Anonymous | TrustRadius Reviewer
Score 9 out of 10
Vetted Review
Verified User

Overall Satisfaction with Apache Spark

We sold a data science product to one of the leading US-based e-commerce firms. Suddenly, their data started growing at a very fast rate. The product, at this stage, was based on R programming. With such huge data, the product started taking a lot of time. We then started thinking of an alternative to R, to process multiplying big data such as this client has. We eventually came across Apache Spark. With the permission of the client, we started switching the codes from R to Apache Spark. It took a very long time to learn and code in Spark, but it was worth the effort. The R codes, which were taking days of time to run, came down to a few hours.

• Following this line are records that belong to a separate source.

(** C2. For every Transform Specification the executor runs the stages in
    the fixed precedence rotate, flip, mirror, crop, resize, filters,
    watermark, compress, format conversion: [transform] is the run of the
    requested stages taken from that list in that order, a stage whose
    field is absent is not run, and a specification listing the same
    fields in another order gives the same outcome. *)
Theorem transform_fixed_precedence
    (lib : Backend) (this : ImageProcessor.Config) (b : Buffer)
    (fields fields' : list (string * value))
    (Hkeys : List.NoDup (map fst fields))
    (Horder : Permutation fields fields') :
  ImageProcessor.transform lib this b (VObj fields)
    = rethrow "Failed to transform image: "
        (PipelineSpec.run lib this (VObj fields) (PipelineSpec.plan (VObj fields)) b)
  /\ sublist (PipelineSpec.plan (VObj fields)) PipelineSpec.precedence
  /\ (forall s, In s (PipelineSpec.plan (VObj fields)) ->
        In (PipelineSpec.field_of s) (map fst fields))
  /\ ImageProcessor.transform lib this b (VObj fields')
       = ImageProcessor.transform lib this b (VObj fields).
Proof.
  split; [apply transform_pipeline|].
  split; [apply plan_sublist|].
  split.
  - intros s Hs. apply filter_In in Hs as [_ Hreq].
    apply requested_present in Hreq.
    destruct (in_dec String.string_dec (PipelineSpec.field_of s) (map fst fields))
      as [Hin|Hnot]; [exact Hin|].
    exfalso. apply Hreq. simpl. now apply field_absent.
  - apply transform_ext. intros k. simpl. symmetry. now apply field_Permutation.
Qed.

Lemma transform_fixed_precedence_witness :
  PipelineSpec.plan (VObj sample_spec)
    = [PipelineSpec.Rotate; PipelineSpec.Resize; PipelineSpec.FormatConversion]
  /\ ImageProcessor.transform (Memory.sharp 100) (ImageProcessor.new None None)
       sample_buffer (VObj (rev sample_spec))
     = ImageProcessor.transform (Memory.sharp 100) (ImageProcessor.new None None)
         sample_buffer (VObj sample_spec).
Proof.
  split; [reflexivity|].
  apply (transform_fixed_precedence (Memory.sharp 100) (ImageProcessor.new None None)
           sample_buffer sample_spec (rev sample_spec)).
  - repeat constructor; simpl; intuition discriminate.
  - apply Permutation_rev.
Defined.

(** ** Watermark without overlay (C5) *)

(** C5, as stated, fails: a watermark request without overlay bytes does
    not make the pipeline fail; the buffer comes back untouched. *)
Lemma watermark_without_overlay_succeeds :
  watermark_without_overlay watermark_text_only
  /\ ImageProcessor.transform (Memory.sharp 100) (ImageProcessor.new None None)
       sample_buffer watermark_text_only
     = Ok sample_buffer.
Proof. split; [split|]; reflexivity. Qed.

(** C5, amended. For every Transform Specification that requests a
    watermark but supplies no overlay image bytes, the pipeline skips the
    watermark stage: the outcome is that of the same specification with
    the watermark field left out. *)
Theorem watermark_without_overlay_skipped
    (lib : Backend) (this : ImageProcessor.Config) (b : Buffer) (t t' : value)
    (Hrequest : watermark_without_overlay t)
    (Hremoved : get "watermark" t' = VUndefined)
    (Hothers : forall k, k <> "watermark" -> get k t' = get k t) :
  ImageProcessor.transform lib this b t = ImageProcessor.transform lib this b t'
  /\ ~ In PipelineSpec.Watermark (PipelineSpec.plan t).
Proof.
  destruct Hrequest as [Hwm Himg]. split.
  - unfold ImageProcessor.transform.
    rewrite Hremoved, Hwm, Himg.
    rewrite !Hothers by discriminate. reflexivity.
  - intros Hin. apply filter_In in Hin as [_ Hreq]. simpl in Hreq.
    rewrite Hwm, Himg in Hreq. discriminate.
Qed.

Lemma watermark_without_overlay_skipped_witness :
  ImageProcessor.transform (Memory.sharp 100) (ImageProcessor.new None None) sample_buffer
    (VObj [("watermark", VObj [("text", VStr "logo")]); ("flip", VBool true)])
  = ImageProcessor.transform (Memory.sharp 100) (ImageProcessor.new None None) sample_buffer
      (VObj [("flip", VBool true)])
  /\ ~ In PipelineSpec.Watermark
       (PipelineSpec.plan
          (VObj [("watermark", VObj [("text", VStr "logo")]); ("flip", VBool true)])).
Proof.
  apply (watermark_without_overlay_skipped (Memory.sharp 100) (ImageProcessor.new None None)
           sample_buffer
           (VObj [("watermark", VObj [("text", VStr "logo")]); ("flip", VBool true)])
           (VObj [("flip", VBool true)])).
  - split; reflexivity.
  - reflexivity.
  - intros k Hk. simpl. destruct (String.eqb_spec k "watermark"); [contradiction|reflexivity].
Defined.
(** With a driver selected and a frame index inside the session the
    charts show the last [min(frameIndex, 120) + 1] frames up to and
    including the current one: the [k]-th point is computed from frame
    [max(0, frameIndex - 120) + k] and carries that index as its time; a
    frame without a sample of the driver gives a point of zeros. *)
Theorem telemetry_chart_window
    (rd : RaceData.ty) (c : string) (frameIndex : Z) :
  c <> ""%string ->
  (0 <= frameIndex < frames_length rd)%Z ->
  length (telemetryChartData (Some rd) (Some c) frameIndex)
    = Z.to_nat (Z.min frameIndex 120 + 1)
  /\ (forall k p,
        telemetryChartData (Some rd) (Some c) frameIndex !! k = Some p ->
        exists frame,
          array_get (RaceData.frames rd)
            (Z.max 0 (frameIndex - 120) + Z.of_nat k) = Some frame
          /\ p = chartPoint c (Z.max 0 (frameIndex - 120)) k frame
          /\ time p = (Z.max 0 (frameIndex - 120) + Z.of_nat k)%Z
          /\ (time p <= frameIndex)%Z
          /\ (obj_get (Frame.drivers frame) c = None ->
              speed p = 0 /\ throttle p = 0 /\ brake p == 0))
  /\ (exists frame p,
        array_get (RaceData.frames rd) frameIndex = Some frame
        /\ last (telemetryChartData (Some rd) (Some c) frameIndex) = Some p
        /\ time p = frameIndex).
Proof.
  intros Hc Hr. unfold telemetryChartData, frames_length in *.
  rewrite decide_False by exact Hc. cbv zeta.
  set (start := Z.max 0 (frameIndex - 120)).
  destruct (array_slice_inside (RaceData.frames rd) start (frameIndex + 1))
    as [Hlen Hlook]; [lia | lia |].
  assert (Hpoints : forall k p,
            imap (chartPoint c start)
              (array_slice (RaceData.frames rd) start (frameIndex + 1)) !! k
            = Some p ->
            exists frame,
              array_get (RaceData.frames rd) (start + Z.of_nat k) = Some frame
              /\ p = chartPoint c start k frame
              /\ (Z.of_nat k < frameIndex + 1 - start)%Z).
  { intros k p Hp. rewrite list_lookup_imap in Hp.
    destruct (array_slice _ _ _ !! k) as [frame|] eqn:Hk; [|discriminate].
    apply (inj Some) in Hp.
    pose proof (lookup_lt_Some _ _ _ Hk) as Hlt. rewrite Hlen in Hlt.
    rewrite Hlook in Hk by lia.
    exists frame. split; [|split; [now symmetry | lia]].
    unfold array_get. replace (0 <=? start + Z.of_nat k)%Z with true
      by (symmetry; apply Z.leb_le; lia).
    rewrite <- Hk. f_equal. lia. }
  split; [|split].
  - rewrite length_imap, Hlen. f_equal. lia.
  - intros k p Hp. destruct (Hpoints k p Hp) as (frame & Hf & -> & Hk).
    exists frame. split; [exact Hf|]. split; [reflexivity|].
    split; [reflexivity|]. split; [cbn [time chartPoint]; lia|].
    intros Hnone. unfold chartPoint. rewrite Hnone. cbn. repeat split; lra.
  - set (data := imap (chartPoint c start)
                   (array_slice (RaceData.frames rd) start (frameIndex + 1))).
    assert (Hdl : length data = Z.to_nat (frameIndex + 1 - start))
      by (unfold data; now rewrite length_imap).
    destruct (data !! pred (length data)) as [p|] eqn:Hp.
    + destruct (Hpoints _ p Hp) as (frame & Hf & -> & Hk).
      replace (start + Z.of_nat (pred (length data)))%Z with frameIndex in Hf
        by lia.
      exists frame, (chartPoint c start (pred (length data)) frame).
      split; [exact Hf|]. split; [now rewrite last_lookup|].
      cbn [time chartPoint]. lia.
    + apply lookup_ge_None in Hp. lia.
Qed.

Lemma telemetry_chart_window_witness :
  length (telemetryChartData (Some (Examples.session 200)) (Some "VER"%string) 150)
  = Z.to_nat (Z.min 150 120 + 1).
Proof.
  destruct (telemetry_chart_window (Examples.session 200) "VER" 150)
    as (H & _).
  - discriminate.
  - vm_compute. split; [discriminate | reflexivity].
  - exact H.
Defined.

(** Without race data, without a selected driver or with the empty code
    selected there is no chart data; with the frame index at -1 there is
    none either, and with a frame index below -1 the slice ends that many
    frames before the end of the session, so that the charts show the
    session from its first frame on. *)
Theorem telemetry_chart_edge_cases
    (rd : RaceData.ty) (c : string) (frameIndex : Z) :
  c <> ""%string ->
  (forall sel, telemetryChartData None sel frameIndex = [])
  /\ telemetryChartData (Some rd) None frameIndex = []
  /\ telemetryChartData (Some rd) (Some ""%string) frameIndex = []
  /\ (frameIndex = (-1)%Z ->
      telemetryChartData (Some rd) (Some c) frameIndex = [])
  /\ ((frameIndex < -1)%Z ->
      length (telemetryChartData (Some rd) (Some c) frameIndex)
      = Z.to_nat (frames_length rd + frameIndex + 1)).
Proof.
  intros Hc. split; [reflexivity|]. split; [reflexivity|].
  split; [reflexivity|].
  unfold telemetryChartData, frames_length. rewrite decide_False by exact Hc.
  cbv zeta. split.
  - intros ->. unfold array_slice, sliceIndex.
    change (-1 + 1)%Z with 0%Z. change (Z.max 0 (-1 - 120)) with 0%Z.
    change (0 <? 0)%Z with false. cbv iota.
    rewrite !Z.min_l by lia. reflexivity.
  - intros Hneg. rewrite length_imap. unfold array_slice, sliceIndex.
    replace (Z.max 0 (frameIndex - 120)) with 0%Z by lia.
    replace (frameIndex + 1 <? 0)%Z with true by (symmetry; apply Z.ltb_lt; lia).
    cbn [Z.ltb Z.compare]. rewrite Z.min_l by lia.
    rewrite length_take, length_drop. lia.
Qed.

  • Very good tool to process big datasets.
  • Inbuilt fault tolerance.
  • Supports multiple languages.
  • Supports advanced analytics.
  • A large number of libraries available -- GraphX, Spark SQL, Spark Streaming, etc.
  • Very slow with smaller amounts of data.
  • Expensive, as it stores data in memory.
  • We saved a lot of time and resources, thereby saving a lot of dollars for our company as well as the client.
If your data is very huge, I recommend converting the underlying technology into Apache Spark. This will save you a lot of time and effort in the near future due to your growing data. The Apache Spark scalability feature also means it handles all the future data related processing.